If Mugabe had any hopes left of an entente with Obama, they would have been dashed by the U.S. president’s speech in Accra, Ghana.
He praised the work of the Zimbabwe Election Support Network which he said “braved brutal repression to stand up for the principle that a person’s vote is their sacred right.”
Two days before those remarks, Mugabe had been telling a meeting of investors that his government had honored its commitment to pay compensation to evicted white farmers for improvements on their properties, an economy with the truth that had commentators gasping at its boldness. Mugabe promised that his government would uphold property rights when it has seized farms supposedly protected by bilateral investment agreements with foreign governments.

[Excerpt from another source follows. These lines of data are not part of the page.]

(* ===== verification/PrettyJson.v ===== *)
(** * [json.dumps(value, ensure_ascii=False, indent=2)]

    The text with a member or item on every line, and that the decoder reads it
    back. *)

From S2P Require Import Prelude PyText PyVal Hashing Utf8 Json JsonParse StrictJson.

(** A new line at a nesting level. *)
Definition newline (level : nat) : pystr := 10%N :: replicate (2 * level) 32%N.
Definition plain_opts : json_opts := mkJsonOpts false false false.

Section pretty.
Context `{FloatRepr}.

Fixpoint dumps_indent (level : nat) (v : pyval) : option pystr :=
  match v with
  | PyList l | PyTuple l =>
    ws ← (fix go (l : list pyval) : option (list pystr) :=
            match l with
            | [] => Some []
            | x :: l' => w ← dumps_indent (S level) x; ws ← go l'; Some (w :: ws)
            end) l;
    Some match ws with
         | [] => u "[]"
         | _ => u "[" ++ newline (S level) ++ join (44%N :: newline (S level)) ws ++ newline level ++ u "]"
         end
  | PyDict d =>
    ws ← (fix go (d : list (pystr * pyval)) : option (list (pystr * pystr)) :=
            match d with
            | [] => Some []
            | (k, x) :: d' => w ← dumps_indent (S level) x; ws ← go d'; Some ((k, w) :: ws)
            end) d;
    Some match ws with
         | [] => u "{}"
         | _ => u "{" ++ newline (S level) ++ join (44%N :: newline (S level)) (member_text [32%N] <$> ws) ++ newline level ++ u "}"
         end
  | _ => dumps plain_opts v
  end.

Definition indent_list (level : nat) : list pyval → option (list pystr) := fix go l :=
  match l with [] => Some [] | x :: l' => w ← dumps_indent level x; ws ← go l'; Some (w :: ws) end.
Definition indent_items (level : nat) : dict → option (list (pystr * pystr)) := fix go d :=
  match d with [] => Some [] | (k, x) :: d' => w ← dumps_indent level x; ws ← go d'; Some ((k, w) :: ws) end.
Lemma indent_PyList level l :
  dumps_indent level (PyList l) = ws ← indent_list (S level) l;
    Some match ws with
         | [] => u "[]"
         | _ => u "[" ++ newline (S level) ++ join (44%N :: newline (S level)) ws ++ newline level ++ u "]"
         end.
Proof. done. Qed.
Lemma indent_PyDict level d :
  dumps_indent level (PyDict d) = ws ← indent_items (S level) d;
    Some match ws with
         | [] => u "{}"
         | _ => u "{" ++ newline (S level) ++ join (44%N :: newline (S level)) (member_text [32%N] <$> ws) ++ newline level ++ u "}"
         end.
Proof. done. Qed.

Lemma newline_blank level : blank (newline level).
Proof. constructor; [done|]. apply Forall_replicate. done. Qed.

Lemma indent_start level v w : json_plain v = true → dumps_indent level v = Some w → starts_value w.
Proof.
  intros Hp. destruct v as [|b|z|f|s|l|l|d|i]; try exact (dumps_start plain_opts _ _ Hp); try discriminate Hp.
  - rewrite indent_PyList. destruct (indent_list (S level) l) as [[|w' ws]|]; [| |done]; intros E; injection E as <-; by eexists _, _.
  - rewrite indent_PyDict. destruct (indent_items (S level) d) as [[|w' ws]|]; [| |done]; intros E; injection E as <-; by eexists _, _.
Qed.

Section reads.
Context (lo : load_opts) (doc : pystr).
Notation reads_as := (reads_as lo doc).

Lemma indent_list_reads level l ws :
  Forall (λ v, json_plain v = true → ∀ level w, dumps_indent level v = Some w → reads_as v w) l → forallb json_plain l = true →
  indent_list level l = Some ws → Forall2 (λ v w, starts_value w ∧ reads_as v w) l ws.
Proof.
  intros Hl. revert ws. induction Hl as [|v l Hv _ IH]; intros ws Hp; cbn [indent_list forallb] in *; [by intros [= <-]|].
  apply andb_true_iff in Hp as [Hp1 Hp2].
  destruct (dumps_indent level v) as [w|] eqn:Ew; [|done]. cbn. destruct (indent_list level l) as [ws'|]; [|done].
  intros [= <-]. constructor; [|by apply IH]. split; [by eapply indent_start|by eapply Hv].
Qed.
Lemma indent_items_reads level (d : dict) ws :
  Forall (λ p, json_plain p.2 = true → ∀ level w, dumps_indent level p.2 = Some w → reads_as p.2 w) d →
  forallb (λ p, json_plain p.2) d = true →
  indent_items level d = Some ws → Forall2 (λ p w, p.1 = w.1 ∧ starts_value w.2 ∧ reads_as p.2 w.2) d ws.
Proof.
  intros Hl. revert ws. induction Hl as [|[k v] d Hv _ IH]; intros ws Hp; cbn [indent_items forallb fst snd] in *; [by intros [= <-]|].
  apply andb_true_iff in Hp as [Hp1 Hp2].
  destruct (dumps_indent level v) as [w|] eqn:Ew; [|done]. cbn. destruct (indent_items level d) as [ws'|]; [|done].
  intros [= <-]. constructor; [|by apply IH]. split; [done|]. split; [by eapply indent_start|by eapply Hv].
Qed.

Lemma indent_reads v : json_plain v = true → ∀ level w, dumps_indent level v = Some w → reads_as v w.
Proof.
  induction v as [|b|z|f|s|l Hl|l Hl|d Hd|i] using pyval_nested_ind; intros Hp level w Hw; try discriminate Hp;
    try exact (dumps_reads plain_opts lo doc eq_refl _ Hp w Hw).
  - rewrite indent_PyList in Hw. destruct (indent_list (S level) l) as [ws|] eqn:E; [|done]. apply (inj Some) in Hw as <-.
    pose proof (indent_list_reads _ _ _ Hl Hp E) as Hws. destruct ws as [|w ws].
    { inversion Hws; subst. by intros [|n] rest Hn Hr; [lia|]. }
    apply list_reads; [apply newline_blank..| |exact Hws]. by inversion Hws.
  - rewrite indent_PyDict in Hw. destruct (indent_items (S level) d) as [ws|] eqn:E; [|done]. apply (inj Some) in Hw as <-.
    cbn [json_plain] in Hp. apply andb_true_iff in Hp as [Hnd Hp]. apply bool_decide_eq_true in Hnd.
    pose proof (indent_items_reads _ _ _ Hd Hp E) as Hws. destruct ws as [|w ws].
    { inversion Hws; subst. intros [|n] rest Hn Hr; [lia|]. apply scan_value_empty. }
    apply dict_reads; [apply newline_blank..|by repeat constructor|apply newline_blank| |exact Hnd|exact Hws]. by inversion Hws.
Qed.
End reads.

(** A file written with [json.dumps(value, ensure_ascii=False, indent=2) + "\n"]
    is read back as the value, in the order of its members. *)
Theorem loads_indent lo v w :
  json_plain v = true → dumps_indent 0 v = Some w → loads lo (w ++ [10%N]) = Ok v.
Proof.
  intros Hp Hw. pose proof (indent_reads lo (w ++ [10%N]) v Hp 0 w Hw) as Hr.
  destruct (indent_start 0 v w Hp Hw) as (c & t & E & Hc & _ & _ & Hbom). subst w. unfold loads. cbn [app].
  destruct (N.eqb_spec c 65279); [done|]. rewrite skip_ws_start by done.
  change (c :: t ++ [10%N]) with ((c :: t) ++ [10%N]). rewrite Hr; [done| |done]. rewrite length_app. lia.
Qed.
End pretty.

(** ** The text is Unicode *)
Definition points (s : pystr) : Prop := Forall (λ c, is_code_point c = true) s.
Fixpoint unicode_value (v : pyval) : bool :=
  match v with
  | PyStr s => forallb is_code_point s
  | PyList l | PyTuple l => forallb unicode_value l
  | PyDict d => forallb (λ p, forallb is_code_point p.1 && unicode_value p.2) d
  | _ => true
  end.
Lemma points_app a b : points a → points b → points (a ++ b).
Proof. intros. by apply Forall_app. Qed.
Lemma points_join sep ws : points sep → Forall points ws → points (join sep ws).
Proof.
  intros Hs. induction 1 as [|w ws Hw Hws IH]; [constructor|]. destruct ws; [done|]. rewrite join_cons2. apply points_app; [done|]. by apply points_app.
Qed.
Lemma points_ascii s : Forall (λ c, is_ascii c = true) s → points s.
Proof.
  intros Hs. eapply Forall_impl; [exact Hs|]. intros c Hc. unfold is_ascii in Hc. apply N.ltb_lt in Hc. unfold is_code_point, is_surrogate, in_range.
  autorewrite with py. lia.
Qed.
Lemma points_json_str s : points s → points (json_str false s).
Proof.
  intros Hs. unfold json_str. apply points_app; [by repeat constructor|]. apply points_app; [|by repeat constructor].
  induction Hs as [|c s Hc _ IH]; [constructor|]. cbn [fmap list_fmap concat]. apply points_app; [|exact IH].
  destruct (N.ltb_spec c 32) as [Hlt|Hge].
  - assert (Hall : Forall (λ c, forallb is_code_point (json_char false c) = true) (N.of_nat <$> seq 0 32)) by by_compute.
    apply forallb_Forall. rewrite Forall_forall in Hall. apply Hall, list_elem_of_fmap. exists (N.to_nat c). split; [lia|]. apply elem_of_seq. lia.
  - destruct (json_char_cases c) as [(? & _)|[(? & _)|[[[-> | ->] ->]|(_ & _ & _ & ->)]]]; [lia|lia|by repeat constructor|by repeat constructor|].
    by repeat constructor.
Qed.

Section unicode.
Context `{FloatRepr}.
Lemma points_newline level : points (newline level).
Proof. constructor; [done|]. by apply Forall_replicate. Qed.
(** A value the decoder reads back has a text, and that is Unicode when its
    strings are. *)
Lemma indent_points v : json_plain v = true → unicode_value v = true → ∀ level, ∃ w, dumps_indent level v = Some w ∧ points w.
Proof.
  induction v as [|b|z|f|s|l IH|l IH|d IH|i] using pyval_nested_ind; intros Hp Hu level; try discriminate Hp.
  - eexists. split; [reflexivity|by repeat constructor].
  - eexists. split; [reflexivity|]. destruct b; by repeat constructor.
  - eexists. split; [reflexivity|]. by apply points_ascii, dec_z_ascii.
  - destruct (float_reads_text plain_opts f Hp) as [E _]. eexists. split; [exact E|]. by apply points_ascii, float_repr_reads.
  - eexists. split; [reflexivity|]. apply points_json_str. by apply forallb_Forall.
  - rewrite indent_PyList. assert (Hl : ∃ ws, indent_list (S level) l = Some ws ∧ Forall points ws).
    { cbn [json_plain unicode_value] in Hp, Hu. induction IH as [|v l Hv _ IHl]; [by exists []|]. cbn [forallb] in Hp, Hu.
      apply andb_true_iff in Hp as [P1 P2], Hu as [U1 U2]. destruct (Hv P1 U1 (S level)) as (w & Ew & Hw). destruct (IHl P2 U2) as (ws & Ews & Hws).
      exists (w :: ws). cbn [indent_list]. rewrite Ew. cbn. change (indent_list (S level) l = Some ws) in Ews. split; [by rewrite Ews|by constructor]. }
    destruct Hl as (ws & -> & Hws). eexists. split; [reflexivity|]. destruct ws as [|w ws]; [by repeat constructor|].
    apply points_app; [by repeat constructor|]. apply points_app; [apply points_newline|]. apply points_app; [|apply points_app; [apply points_newline|by repeat constructor]].
    apply points_join; [constructor; [done|apply points_newline]|exact Hws].
  - rewrite indent_PyDict. apply andb_true_iff in Hp as [_ Hp].
    assert (Hl : ∃ ws, indent_items (S level) d = Some ws ∧ Forall (λ p, points p.1 ∧ points p.2) ws).
    { cbn [unicode_value] in Hu. induction IH as [|[k v] d Hv _ IHl]; [by exists []|]. cbn [forallb fst snd] in Hp, Hu.
      apply andb_true_iff in Hp as [P1 P2], Hu as [U1 U2]. apply andb_true_iff in U1 as [U0 U1]. destruct (Hv P1 U1 (S level)) as (w & Ew & Hw).
      destruct (IHl P2 U2) as (ws & Ews & Hws). cbn [snd] in Ew.
      exists ((k, w) :: ws). cbn [indent_items]. rewrite Ew. cbn. change (indent_items (S level) d = Some ws) in Ews. split; [by rewrite Ews|].
      constructor; [|done]. split; [by apply forallb_Forall|done]. }
    destruct Hl as (ws & -> & Hws). eexists. split; [reflexivity|]. destruct ws as [|w ws]; [by repeat constructor|].
    apply points_app; [by repeat constructor|]. apply points_app; [apply points_newline|]. apply points_app; [|apply points_app; [apply points_newline|by repeat constructor]].
    apply points_join; [constructor; [done|apply points_newline]|]. apply Forall_fmap. eapply Forall_impl; [exact Hws|]. intros p [Hk Hv]. unfold member_text.
    cbn [compose]. apply points_app; [by apply points_json_str|]. apply points_app; [by repeat constructor|exact Hv].
Qed.
End unicode.

(** ** Files *)
Lemma points_clean s : points s → clean_str s.
Proof.
  intros Hs. apply existsb_none. eapply Forall_impl; [exact Hs|]. intros c Hc. unfold is_code_point in Hc. apply andb_true_iff in Hc as [_ Hc]. by apply negb_true_iff in Hc.
Qed.
Section file.
Context `{FloatRepr}.
(** [json.dumps(value, ensure_ascii=False, indent=2) + "\n"], encoded. *)
Definition json_file (value : dict) : result (list N) :=
  match dumps_indent 0 (PyDict value) with
  | Some text => encode_utf8 (text ++ [10%N])
  | None => Err (TypeError "not JSON serializable")
  end.
(** A value of plain Unicode is written, and every decoder reads it back. *)
Lemma json_file_text value : json_plain (PyDict value) = true → unicode_value (PyDict value) = true →
  ∃ text, json_file value = Ok (utf8_bytes text) ∧ decode_utf8 (utf8_bytes text) = Ok text ∧ ∀ lo, loads lo text = Ok (PyDict value).
Proof.
  intros Hp Hu. destruct (indent_points _ Hp Hu 0) as (w & Hw & Hpts). exists (w ++ [10%N]).
  assert (Hpts' : points (w ++ [10%N])) by (apply points_app; [done|by repeat constructor]). split_and!.
  - unfold json_file. rewrite Hw. unfold encode_utf8, utf8_encodable. by rewrite (points_clean _ Hpts').
  - unfold decode_utf8. by rewrite (proj2 (utf8_decode_iff _ (w ++ [10%N]))).
  - intros lo. exact (loads_indent lo _ _ Hp Hw).
Qed.
End file.

Example indent_example `{FloatRepr} :
  dumps_indent 0 (PyDict [(u "a", PyList [PyInt 1; PyList []]); (u "b", PyDict [(u "c", PyStr (u "é"))])]) =
  Some (u "{" ++ [10%N] ++ u "  " ++ json_str false (u "a") ++ u ": [" ++ [10%N] ++ u "    1," ++ [10%N] ++ u "    []" ++ [10%N]
        ++ u "  ]," ++ [10%N] ++ u "  " ++ json_str false (u "b") ++ u ": {" ++ [10%N] ++ u "    " ++ json_str false (u "c") ++ u ": "
        ++ json_str false (u "é") ++ [10%N] ++ u "  }" ++ [10%N] ++ u "}").
Proof. vm_compute. reflexivity. Qed.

Business people weren’t impressed either by Mugabe’s claim that his government’s Indigenization and Economic Empowerment Bill, requiring that investors permit Zimbabweans to take a 51 percent share in their businesses, was designed to promote the participation of “our people” in the economy.
“We all know who 'our people' are," one commentator quipped in reference to the avaricious gang around Mugabe, who have benefited from many other "indigenization" schemes.
Deputy Prime Minister Arthur Mutambara, who is from the opposition side of the unity government, took issue with the president at the same meeting. He said the government should stop blaming the West for the country’s decline. Instead it should uphold the rule of law and safeguard property rights.
“For you to be trusted, credible to investors, we must resolve outstanding matters because if we don’t we lose credibility,” Mutambara said referring to a raft of unfulfilled goals set by the parties last September. “How can we convince investors if we don’t respect our own agreement?”
Mugabe looked studiously ahead, as if none of this had anything to do with him.
So long as he remains the principal obstacle to change, Zimbabwe’s prospects of recovery remain slim.
The incoming U.S. and British ambassadors are sure to ram that point home in their dealings with Zimbabwe's recalcitrant ruler.